Our average protocol requires two years as an associate before considering partner status.  Many consultants don’t believe that’s long enough; three-to-five years makes more sense (set this goal up front).  Simply avoid any language promising partnership after a certain period—in contracts, correspondence or even during interviews or informal conversations.  This can come back to haunt you.  You may, however, utilize the word “consider.”  Emphasize that you’ll “consider” making a good young associate your partner after the specified period.  Then, when the time comes, weigh the decision carefully before inviting him/her to become a partner.

Don’t be pressured by young candidates’ expectations.  Most specialties still offer a fair supply of young candidates today.  You don’t have to rush to fill a vacancy.  It’s more important to find an associate who really appears to fit in and qualify for partnership down the road.  Find someone that can fill a void in your office—maybe someone that offers a different technique, or has a unique but advantageous specialty.

Under-productive partners
How to prevent and correct the problem:
Implement these three ideas before a crisis arises

You simply can’t afford to carry a partner who doesn’t “pay for himself” in terms of producing income.  At a minimum, each partner must generate enough revenue—less expenses—to cover his or her salary.  Every month, you should review the production of each doctor in your clinic.  Today, most computer software will generate this.  Time is money; every person must carry his/her weight.  Base raises and salary (when applicable by law) by production.  Even that may not suffice, because a lesser-producing physician ties up exam rooms, staff and other resources that a more efficient provider could put to better use.  One under-producer limits the group’s overall capacity.

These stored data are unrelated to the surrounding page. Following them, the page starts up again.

(** C3 at the failing input.  The host confirms a cancelled booking through
    [BookingViewSet.confirm]: the answer is 200 and the stored status is
    confirmed; the guest cancels the cancelled booking through
    [BookingViewSet.cancel]: the answer is 200 as well.  The status
    serializer refuses the same two requests. *)
Theorem confirm_reopens_cancelled_booking :
  Views.confirm Scenario.M.host [Scenario.M.cancelled_stay] 5
  = (Some (Views.mkResponse
             (Views.Data (Models.set_status Scenario.M.cancelled_stay
                            "confirmed"))
             200),
     [Models.set_status Scenario.M.cancelled_stay "confirmed"])
  /\ Views.cancel Scenario.M.guest [Scenario.M.cancelled_stay] 5
     = (Some (Views.mkResponse (Views.Data Scenario.M.cancelled_stay) 200),
        [Scenario.M.cancelled_stay])
  /\ Serializers.validate_status (Some "canceled") "confirmed"
     = Serializers.ValidationError
         "Cannot change status from canceled to confirmed."
  /\ Serializers.validate_status (Some "canceled") "canceled"
     = Serializers.ValidationError
         "Cannot change status from canceled to canceled.".
Proof. repeat split. Qed.

(** ** Payments (listings/views.py) *)

Section PaymentFacts.
Import Orm Payments.

Variable settings : Settings.
Variable requests : Requests.

Lemma has_payment_true_iff (db : Database) (booking : Booking) :
  has_payment db booking = true <->
  exists p, In p (Payment_objects db) /\ p_booking p = b_id booking.
Proof.
  unfold has_payment. rewrite existsb_exists.
  split; intros [p [Hin Hp]]; exists p; split; auto;
    now apply Z.eqb_eq.
Qed.

Lemma has_payment_false_payments_of (db : Database) (booking : Booking) :
  has_payment db booking = false -> payments_of db (b_id booking) = [].
Proof.
  unfold has_payment, payments_of. intro H.
  apply filter_nil_iff. intros p Hin.
  destruct (p_booking p =? b_id booking) eqn:E; [| reflexivity].
  assert (Ht : existsb (fun p => p_booking p =? b_id booking)
                       (Payment_objects db) = true)
    by (apply existsb_exists; eauto).
  congruence.
Qed.

(** After [payment.save()] with a new status, the payment is stored with
    that status and every row under its transaction reference has it. *)
Lemma save_status (db : Database) (tx_ref : string) (payment : Payment)
    (s : string) :
  Payment_objects_get db tx_ref = Found payment ->
  In (set_status payment s)
     (Payment_objects (save (set_status payment s) db))
  /\ (forall row,
         In row (Payment_objects (save (set_status payment s) db)) ->
         p_transaction_id row = tx_ref -> p_status row = s).
Proof.
  intro Hget. unfold Payment_objects_get in Hget.
  destruct (objects_get_Found_In _ _ _ Hget) as [Hin Htx].
  unfold save. simpl. split.
  - apply in_map_iff. exists payment. split; [| assumption].
    now rewrite Z.eqb_refl.
  - intros row Hrow Hrtx. apply in_map_iff in Hrow.
    destruct Hrow as [old [Hold Hin_old]].
    destruct (Z.eqb_spec (p_id old) (p_id payment)) as [Heq | Hne];
      simpl in Hold.
    + now subst row.
    + subst row. exfalso. apply Hne.
      rewrite (objects_get_Found_unique _ _ _ old Hget Hin_old);
        [reflexivity |].
      now apply String.eqb_eq.
Qed.

(** The four ways [VerifyPaymentView.get] ends once the payment is
    found. *)
Lemma verify_found (db : Database) (tx_ref : string) (payment : Payment) :
  Payment_objects_get db tx_ref = Found payment ->
  VerifyPaymentView_get settings requests db tx_ref =
    match get requests (verify_url settings tx_ref)
            (verify_headers settings) with
    | RequestException => (Raises "requests.RequestException", db)
    | HttpResponse status_code json =>
        if status_code =? 200
        then match j_status json with
             | None => (Raises "KeyError", db)
             | Some s =>
                 if String.eqb s "success"
                 then (Returns PaymentCompleted,
                       delay (send_booking_confirmation (p_booking payment))
                             (save (set_status payment "completed") db))
                 else (Returns PaymentFailed,
                       save (set_status payment "failed") db)
             end
        else (Returns GatewayError_verify, db)
    end.
Proof.
  intro Hget. unfold VerifyPaymentView_get. rewrite Hget. reflexivity.
Qed.

(** [InitiatePaymentView.post] creates a row only for a booking without
    one. *)
Lemma initiate_payments (db : Database) (user : User) (booking_id : Z)
    (uuid_hex : string) :
  let db' := snd (InitiatePaymentView_post settings requests db user
                    booking_id uuid_hex) in
  db' = db
  \/ exists booking row,
       has_payment db booking = false
       /\ p_booking row = b_id booking
       /\ p_status row = "pending"
       /\ p_id row = next_id (Payment_objects db)
       /\ db' = mkDatabase (Booking_objects db)
                           (Payment_objects db ++ [row])%list (queue db).
Proof.
  unfold InitiatePaymentView_post.
  destruct (Booking_objects_get db booking_id user) as [booking| |];
    simpl; auto.
  destruct (has_payment db booking) eqn:Hhas; simpl; auto.
  destruct (post requests _ _ _) as [status_code json|]; simpl; auto.
  destruct (status_code =? 200); simpl; auto.
  right. exists booking.
  eexists (mkPayment _ _ _ _ _).
  destruct (j_data_checkout_url json); simpl;
    repeat split; try reflexivity; exact Hhas.
Qed.

End PaymentFacts.

Section PaymentInvariant.
Import Orm Payments.

Variable settings : Settings.
Variable requests : Requests.

Lemma next_id_above (rows : list Payment) (row : Payment) :
  In row rows -> p_id row < next_id rows.
Proof.
  unfold next_id. induction rows as [|r rows IH]; cbn [fold_right map In].
  - intros [].
  - intros [-> | Hin]; [lia |]. specialize (IH Hin). lia.
Qed.

Lemma NoDup_snoc {A : Type} (l : list A) (x : A) :
  NoDup l -> ~ In x l -> NoDup (l ++ [x]).
Proof.
  induction 1 as [|y l Hy Hl IH]; simpl; intro Hx.
  - constructor; [intros [] | constructor].
  - constructor.
    + rewrite in_app_iff. simpl. intros [H | [H | []]]; [tauto |].
      apply Hx. now left.
    + apply IH. intro H. apply Hx. now right.
Qed.

Lemma NoDup_map_eq {A B : Type} (f : A -> B) (l : list A) (x y : A) :
  NoDup (map f l) -> In x l -> In y l -> f x = f y -> x = y.
Proof.
  induction l as [|a l IH]; simpl; [intros _ [] |].
  intros Hnd Hx Hy Hf. inversion Hnd as [|b l' Hnotin Hnd']; subst.
  destruct Hx as [-> | Hx]; destruct Hy as [-> | Hy]; auto.
  - exfalso. apply Hnotin. rewrite Hf. now apply in_map.
  - exfalso. apply Hnotin. rewrite <- Hf. now apply in_map.
Qed.
(** * HSDS chunk tier: selection algebra, filter resolution and chunk handlers

    A shallow embedding of [hsds/util/dsetUtil.py] and of the request
    handlers of [hsds/chunk_dn.py], with the properties the design document
    states about them.

    Conventions of the embedding:
    - Python [int] is [Z]; [//] and [%] are [Z.div] and [Z.modulo], which
      round towards minus infinity and take the sign of the divisor, as
      Python's do for integers.
    - A Python [slice(start, stop, step)] is the record [slice]; every slice
      the code builds has all three fields set, so [step] is an integer
      (never [None]).  A selection is a list of entries, each a slice or a
      coordinate list.
    - A raised exception is the [Raise] alternative of [result]; the
      constant part of a message is kept, its interpolated values are not.
    - Python [str] is [string], read as a sequence of ASCII code points.
    - Dictionaries are [gmap]s keyed by strings; a JSON object with a fixed
      set of keys is a record with optional fields.
    - A handler is a run in the monad [M]: the calls it makes on the chunk
      store, the kernels and the request body, in order, and the response or
      exception it ends with.  Logging is left out; writing the response
      stream is taken not to fail.  The functions of other modules
      ([get_chunk], [save_chunk], the kernels, ...) are fields of [Env], and
      every statement about a handler holds for all of them.
    - A [while] loop that need not end is given a bound on its iterations and
      returns [None] when the bound is hit; the theorems show the bound is
      never hit on selections of the data model.
    - numpy's arithmetic is followed on [numpy.int64]: products wrap around
      and the remainder by zero is zero.  What numpy does with a number that
      is no [int64] (the float [np.prod] makes of an empty shape, an extent
      beyond 64 bits) is left to the collaborator [np_size_test]. *)

From Stdlib Require Import ZArith Lia Bool List Ascii String DecimalString DecimalZ.
From stdpp Require Import base tactics option list strings gmap.
(** C9. The result of [batch_get_embeddings], which queries the table
    in chunks of at most 900 keys, is the result of the same procedure
    with one query over all keys: the same [found], the same [missing],
    the same exception if any, and the same table afterwards. *)
Theorem batch_chunking_equivalence (TTL_SECONDS : Z) (texts : list (list N))
    (model : list N) (now : Z) (db : list row) :
  table_wf db ->
  batch_get_embeddings TTL_SECONDS texts model now db
  = batch_get_embeddings_unchunked TTL_SECONDS texts model now db
  ∧ ∀ keys c, c ∈ chunks Config.MAX_VARS keys -> (length c <= 900)%nat.
Proof.
  intros Hwf. split.
  - apply batch_chunking_any; [| |done];
      unfold Config.MAX_VARS, Config.MAX_VARIABLE_NUMBER; lia.
  - intros keys c. apply chunks_length.
Qed.

Lemma batch_chunking_equivalence_witness :
  batch_get_embeddings Config.TTL_SECONDS wit_batch wit_model 2592001 wit_table
  = batch_get_embeddings_unchunked Config.TTL_SECONDS wit_batch wit_model
      2592001 wit_table
  ∧ ∀ keys c, c ∈ chunks Config.MAX_VARS keys -> (length c <= 900)%nat.
Proof.
  apply (batch_chunking_equivalence Config.TTL_SECONDS wit_batch wit_model
           2592001 wit_table).
  unfold table_wf. apply (bool_decide_unpack _). vm_compute. exact I.
Defined.

Section BatchResult.

Variable TTL_SECONDS : Z.

Implicit Types (db : list row) (keys : list (list N)) (texts : list (list N))
  (found : gmap nat (list spec_float)) (missing : list nat) (L MAX_VARS : nat)
  (now : Z) (model : list N).

Lemma filter_seq_sorted (P : nat -> Prop) `{!∀ i, Decision (P i)} (start n : nat) :
  StronglySorted lt (filter P (seq start n)).
Proof.
  revert start. induction n as [|n IH]; intros start; [constructor|].
  cbn [seq]. rewrite filter_cons. destruct (decide (P start)); [|apply IH].
  constructor; [apply IH|]. apply Forall_forall.
  intros i [_ Hi%elem_of_seq]%list_elem_of_filter. lia.
Qed.

Lemma rmap_Ok_elem {A B} (f : A -> result B) (l : list A) (l' : list B) y :
  rmap f l = Ok l' -> y ∈ l' <-> ∃ x, x ∈ l ∧ f x = Ok y.
Proof.
  revert l'. induction l as [|x l IH]; intros l'; cbn [rmap].
  - intros [= <-]. split; [by intros ?%elem_of_nil|].
    by intros (? & ?%elem_of_nil & _).
  - destruct (f x) as [y0|e] eqn:Hy; [|done]. cbn.
    destruct (rmap f l) as [ys|e] eqn:Hys; [|done]. cbn.
    intros [= <-]. rewrite elem_of_cons, (IH ys) by done. split.
    + intros [->|(x' & ? & ?)]; [exists x; split; [by left|done]|].
      exists x'. split; [by right|done].
    + intros (x' & [->|?]%elem_of_cons & Hx'); [left; congruence|].
      right. by exists x'.
Qed.

(** The three ways the last step of the batch ends: nothing expired,
    a [DELETE] within SQLite's limit, a [DELETE] above it. *)
Lemma batch_outcome_cases L (n : nat) db found (E : gset (list N)) :
  let missing := filter (fun i => found !! i = None) (seq 0 n) in
  (E = ∅ ∧ batch_outcome L n db (Ok (found, E)) = (Ok (found, missing), db))
  ∨ (E ≠ ∅ ∧ (size E <= L)%nat
     ∧ batch_outcome L n db (Ok (found, E))
       = (Ok (found, missing), Sql.delete_in (elements E) db))
  ∨ (E ≠ ∅ ∧ (L < size E)%nat
     ∧ batch_outcome L n db (Ok (found, E)) = (Raise OperationalError, db)).
Proof.
  intros missing. unfold batch_outcome.
  destruct (decide (E = ∅)) as [HE|HE]; [by left|right].
  destruct (Sql.bindable L (elements E)) eqn:Hb.
  - left. apply bindable_true in Hb. done.
  - right. apply bindable_false in Hb. done.
Qed.
Lemma count_active_cards l cs :
  Forall2 (fun p c => render_card p = Resolved c) l cs →
  length (filter (fun c => shows_active c = true) cs)
  = length (filter (fun p => is_active p = true) l).
Proof.
  induction 1 as [|p c l cs H _ IH]; [reflexivity|].
  rewrite !filter_cons. rewrite (shows_active_iff p c H).
  destruct (decide (is_active p = true)); simpl; auto.
Qed.

Lemma dialog_handlers_inv s d h :
  render_dialog s = Resolved d → h ∈ dialog_handlers d →
  h = OnOpenChange ∨ h = OnSubmit ∨ h = OnChange.
Proof.
  unfold render_dialog. destruct (user_id s); [|discriminate].
  intros H. injection H as <-. unfold dialog_handlers. cbn.
  destruct (isDialogOpen s); intros Hin%list_elem_of_In; simpl in Hin; intuition.
Qed.

Lemma card_handlers_inv p c h :
  render_card p = Resolved c → h ∈ card_handlers c →
  ∃ id, get_prop "id" p = Resolved id
        ∧ (h = OnSetActive id ∨ (h = OnDelete id ∧ is_active p = false)).
Proof.
  intros (id & name & u & Hi & ->)%render_card_inv. exists id. split; [exact Hi|].
  revert H. unfold card_handlers, button_handlers. cbn.
  destruct (is_active p); cbn; intros Hin%list_elem_of_In; simpl in Hin; intuition.
Qed.



(** C7 (amended): on every rendered page each card of a profile whose
    [isActive] holds has the button "Active" and every other card the button
    "Set Active"; both are enabled and start the activation of that entry's
    own [id], which is also the card's key (the "Active" one differs by its
    variant only).  There are as many "Active" cards as active profiles in
    the list, hence at most one when at most one profile is active. *)
Theorem activate_buttons (s : State) (d : Dialog) (g : Grid) (l : list json) :
  Profiles s = Resolved (Page d g) →
  profiles s = JArr l →
  Forall2 (fun p c =>
             children (activate c) = (if is_active p then "Active" else "Set Active")
             ∧ assoc_variant (activate c) = (if is_active p then "secondary" else "outline")
             ∧ disabled (activate c) = false
             ∧ onClick (activate c) = Some (OnSetActive (key c))
             ∧ get_prop "id" p = Resolved (profile_id p)
             ∧ key c = profile_id p
             ∧ onClick (activate c) = Some (OnSetActive (profile_id p))
             ∧ OnSetActive (profile_id p) ∈ card_handlers c
             ∧ (∀ arg, OnSetActive arg ∈ card_handlers c → arg = profile_id p))
          l (cards_of g)
  ∧ length (filter (fun c => shows_active c = true) (cards_of g))
    = length (filter (fun p => is_active p = true) l)
  ∧ (length (filter (fun p => is_active p = true) l) ≤ 1 →
     length (filter (fun c => shows_active c = true) (cards_of g)) ≤ 1)%nat.
Proof.
  intros R P.
  pose proof (render_cards_Forall2 _ _ (render_page_cards s d g l R P)) as F.
  split; [|split].
  - eapply Forall2_impl; [exact F|].
    intros p c (id & name & u & Hi & ->)%render_card_inv.
    unfold profile_id. rewrite Hi. unfold card_handlers, button_handlers. cbn.
    destruct (is_active p); cbn; repeat split.
    all: try (apply list_elem_of_In; simpl; tauto).
    all: intros arg Hin%list_elem_of_In; simpl in Hin;
      repeat destruct Hin as [Hin|Hin]; try discriminate; try contradiction;
      congruence.
  - apply count_active_cards, F.
  - rewrite (count_active_cards _ _ F). auto.
Qed.

Lemma activate_buttons_witness :
  ∃ d g,
    Profiles readyState = Resolved (Page d g)
    ∧ Forall2 (fun p c =>
                 children (activate c) = (if is_active p then "Active" else "Set Active")
                 ∧ assoc_variant (activate c) = (if is_active p then "secondary" else "outline")
                 ∧ disabled (activate c) = false
                 ∧ onClick (activate c) = Some (OnSetActive (key c))
                 ∧ get_prop "id" p = Resolved (profile_id p)
                 ∧ key c = profile_id p
                 ∧ onClick (activate c) = Some (OnSetActive (profile_id p))
                 ∧ OnSetActive (profile_id p) ∈ card_handlers c
                 ∧ (∀ arg, OnSetActive arg ∈ card_handlers c → arg = profile_id p))
              [profileA; profileB] (cards_of g)
    ∧ length (filter (fun c => shows_active c = true) (cards_of g)) = 1%nat
    ∧ map profile_id [profileA; profileB] = [JNum 1; JNum 2].
Proof.
  eexists _, _. split; [reflexivity|].
  edestruct (activate_buttons readyState) as (H1 & H2 & _); [reflexivity | reflexivity |].
  split; [exact H1 | split; [exact H2 | reflexivity]].
Defined.

(** C7 as stated does not hold: in the scenario list the card of the active
    profile has the button "Active", and that button is enabled and starts an
    activation; and a list with two active profiles renders two "Active"
    cards. *)
Lemma active_button_not_disabled :
  (∃ d g c, Profiles readyState = Resolved (Page d g)
            ∧ c ∈ cards_of g
            ∧ key c = JNum 1
            ∧ children (activate c) = "Active"
            ∧ disabled (activate c) = false
            ∧ OnSetActive (JNum 1) ∈ card_handlers c)
  ∧ (∃ d g, Profiles twoActiveState = Resolved (Page d g)
            ∧ length (filter (fun c => shows_active c = true) (cards_of g)) = 2%nat).
Proof.
  split.
  - eexists _, _, _. split; [reflexivity|]. split; [apply list_elem_of_In; left; reflexivity|].
    repeat split. apply list_elem_of_In. left. reflexivity.
  - eexists _, _. split; reflexivity.
Qed.



(** ** [handleSetActiveProfile] when the request succeeds *)

Lemma has_id_truthy q n : get_prop "id" q = Resolved (JNum n) → truthy q = true.
Proof. destruct q; simpl; intros H; try discriminate; reflexivity. Qed.

Lemma strict_eq_num_true i n : strict_eq_num i n = true → i = JNum n.
Proof.
  destruct i; simpl; try discriminate. intros H%Z.eqb_eq. congruence.
Qed.

(** [find] returns an entry of the list, or [undefined]. *)
Lemma find_profile_elem profileId l p :
  find_profile profileId l = Resolved p → truthy p = true → p ∈ l.
Proof.
  induction l as [|q l IH]; simpl; intros H T.
  - injection H as <-. discriminate.
  - destruct (get_prop "id" q) as [i|]; [|discriminate].
    destruct (strict_eq_num i profileId).
    + injection H as <-. left.
    + right. auto.
Qed.

Lemma find_profile_miss profileId l :
  Forall (fun q => ∃ i, get_prop "id" q = Resolved i ∧ strict_eq_num i profileId = false) l →
  find_profile profileId l = Resolved JUndef.
Proof.
  induction 1 as [|q l (i & Hi & Hn) _ IH]; simpl; [reflexivity|].
  rewrite Hi, Hn. exact IH.
Qed.

(** In a list that renders, an identifier carried by one entry is found. *)
Lemma find_profile_hit profileId l cs p :
  Forall2 (fun p c => render_card p = Resolved c) l cs →
  p ∈ l → get_prop "id" p = Resolved (JNum profileId) →
  ∃ p', find_profile profileId l = Resolved p'
        ∧ p' ∈ l
        ∧ get_prop "id" p' = Resolved (JNum profileId)
        ∧ truthy p' = true.
Proof.
  induction 1 as [|q c l cs Hq _ IH]; intros Hin Hid.
  - inversion Hin.
  - simpl. apply render_card_inv in Hq as (i & _ & _ & Hi & _). rewrite Hi.
    destruct (strict_eq_num i profileId) eqn:E.
    + apply strict_eq_num_true in E as ->.
      exists q. repeat split; [left | exact Hi | exact (has_id_truthy _ _ Hi)].
    + apply elem_of_cons in Hin as [->|Hin].
      * rewrite Hid in Hi. injection Hi as <-. simpl in E.
        rewrite Z.eqb_refl in E. discriminate.
      * destruct (IH Hin Hid) as (p' & F & M & I' & T).
        exists p'. repeat split; [exact F | right; exact M | exact I' | exact T].
Qed.

(** The button of a rendered card passes the identifier of an entry of the
    list the page was rendered from. *)
Lemma rendered_button_id l cs card arg :
  Forall2 (fun p c => render_card p = Resolved c) l cs →
  card ∈ cs → onClick (activate card) = Some (OnSetActive arg) →
  ∃ p, p ∈ l ∧ get_prop "id" p = Resolved arg.
Proof.
  induction 1 as [|q c l cs Hq _ IH]; intros Hin Hc.
  - inversion Hin.
  - apply elem_of_cons in Hin as [->|Hin].
    + apply render_card_inv in Hq as (i & n & u & Hi & ->). simpl in Hc.
      injection Hc as <-. exists q. split; [left | exact Hi].
    + destruct (IH Hin Hc) as (p & M & I'). exists p. split; [right; exact M | exact I'].
Qed.

(** The successful path, up to what [find] returns. *)
Lemma setActive_ok_run o c profileId w resp data token p :
  fetch o 0 (setActiveRequest profileId) = Resolved resp →
  ok resp = true →
  payload resp = Some data →
  get_prop "token" data = Resolved token →
  profiles_find profileId (profiles c) = Resolved p →
  run o (handleSetActiveProfile c profileId) 0 w =
    (mkWorld (apply_update (SetIsLoading false)
                (apply_update (SetActiveProfileId (JNum profileId))
                   (apply_update (SetIsLoading true) (state w))))
             (if truthy p
              then <["activeProfile" := to_text (JSON_stringify p)]> (localStorage w)
              else localStorage w),
     [ Did (SetState (SetIsLoading true));
       Fetched (setActiveRequest profileId) (Resolved resp) ]
     ++ (if truthy token then [Did (SetClientSession token)] else [])
     ++ [ Did (SetState (SetActiveProfileId (JNum profileId))) ]
     ++ (if truthy p
         then [Did (StorageSetItem "activeProfile" (to_text (JSON_stringify p)))]
         else [])
     ++ [ Did (ToastSuccess "Active profile updated successfully");
          Did (RouterPush "/");
          Did RouterRefresh;
          Did (SetState (SetIsLoading false)) ]).
Proof.
  intros F K P G Hf. unfold handleSetActiveProfile, json_of.
  cbn [run emit]. rewrite F, K, P, G.
  destruct (truthy token); cbn [run emit perform state localStorage fst snd];
    rewrite Hf; destruct (truthy p); reflexivity.
Qed.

What preventive and remedial measures can a group take to avoid and/or correct this problem?  Here are three:

1. Set goals.  Establish written goals before the start of each year for each member.  Make some of them numerical, such as the number of patients to be seen or the total charges or collections for services—perhaps within a stated number of office hours per week.  Other goals may be subjective, like developing a new service or charging a group or hospital activity.

2. Evaluate partners. For years, we have urged groups to develop an internal process for evaluating their partners.  Lack of such oversight allows a weak producer to ride along without challenge.  Groups must be willing to prod and pressure their members into performing.

3. Review compensation.  An income share cannot be forever.  Review your compensation format for flexibility as to both over- and under-performers. If a member is becoming less productive—especially, if recognized in the goal-setting process—then reducing pay is legitimate.

Nurture and reward your physician-leader
Learn to think like a successful corporation

You would never invest in a multimillion-dollar corporation that was lacking in effective leadership.  Yet, many physicians in small and medium-size groups do just that by refusing to delegate responsibility and authority to a managing partner (or CEO).  Your board should consist of your accountant, your healthcare attorney, and your consultant.  Review financial decisions with this group.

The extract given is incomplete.